The archbishop of Luxembourg repeated that the synod “is about synodality … even if people have not believed us.”

He said there are topics that are important to some people and should continue to be important to them, even if they were not mentioned in the Oct. 28 synthesis report. “And I think a synodal Church will more easily try to speak about these topics than the Church as it was structured in the past,” he said.

“That’s not to say that a synodal church will just embrace everything,” he added.

About the fact that some people voted against some of the hot-button issues included in the assembly’s report, Cardinal Mario Grech, secretary general of the Synod of Bishops, said “there are points in which we agree and points in which there is still a way to go.”

Cardinal Hollerich said: “It was clear to me that some topics would have resistance. I am full of wonder that so many people have voted in favor. That means that the resistance [was] not so great as people have thought before. So yes, I am happy with that result.”

Similar results, in a parliamentary vote, would be considered very positive, he said.

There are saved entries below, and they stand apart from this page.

(** * OracleReader: the redo-log reader of OpenLogReplicator

    A shallow embedding of [src/OracleReader.cpp] and the properties of its
    byte codec, checkpoint file, catalog and scheduler loop. *)

From Stdlib Require Import ZArith Lia Zbitwise String Ascii Sorted Btauto.
From stdpp Require Import base gmap list strings pretty.

Local Open Scope Z_scope.

(** ** Machine integers

    Unsigned C integers are values of [Z]; a conversion to a w-bit type
    reduces modulo [2^w]. *)

Definition u8 (x : Z) : Z := x mod 2 ^ 8.
Definition u16 (x : Z) : Z := x mod 2 ^ 16.
Definition u32 (x : Z) : Z := x mod 2 ^ 32.
Definition u64 (x : Z) : Z := x mod 2 ^ 64.

(** [x << n] computed in [uint32_t], resp. [uint64_t]. *)
Definition shl32 (x n : Z) : Z := u32 (Z.shiftl x n).
Definition shl64 (x n : Z) : Z := u64 (Z.shiftl x n).

Local Infix ".|" := Z.lor (at level 50, left associativity).
Local Infix ".&" := Z.land (at level 40, left associativity).
Local Infix ">>" := Z.shiftr (at level 35, no associativity).

(** Modelled from the spec: the macro [ZERO_SCN] of [types.h], which is not
    part of the sources at hand; the spec calls it the all-ones marker of
    the 64-bit type [typescn]. *)
Definition ZERO_SCN : Z := 0xFFFFFFFFFFFFFFFF.

(** ** Byte buffers

    A [uint8_t*] argument is the list of the bytes it points to.  [buf[i]]
    reads position [i]; [buf[i] = x] stores [x] converted to [uint8_t].
    The source never checks a length: every statement below about a buffer
    of [n] bytes assumes the list has at least [n] elements. *)

Definition get (buf : list Z) (i : nat) : Z := buf !!! i.
Definition put (i : nat) (x : Z) (buf : list Z) : list Z := <[i := u8 x]> buf.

The inclusion in the report of a paragraph about studying the possibility of women deacons had 69 votes against and 277 votes in favor.

Cardinal Grech said one bishop told him he saw “ice melt” in people during the gathering.

“‘This is the approach of Jesus, to create spaces for everyone so that no one feels excluded,” he added. “Today there was a tremendous joy that you could see with your own eyes.”

“I think,” Cardinal Hollerich said, “people will leave tomorrow or the day after tomorrow going home with a heart full of hope, with a lot of ideas, and I’m looking forward to seeing them back next year.”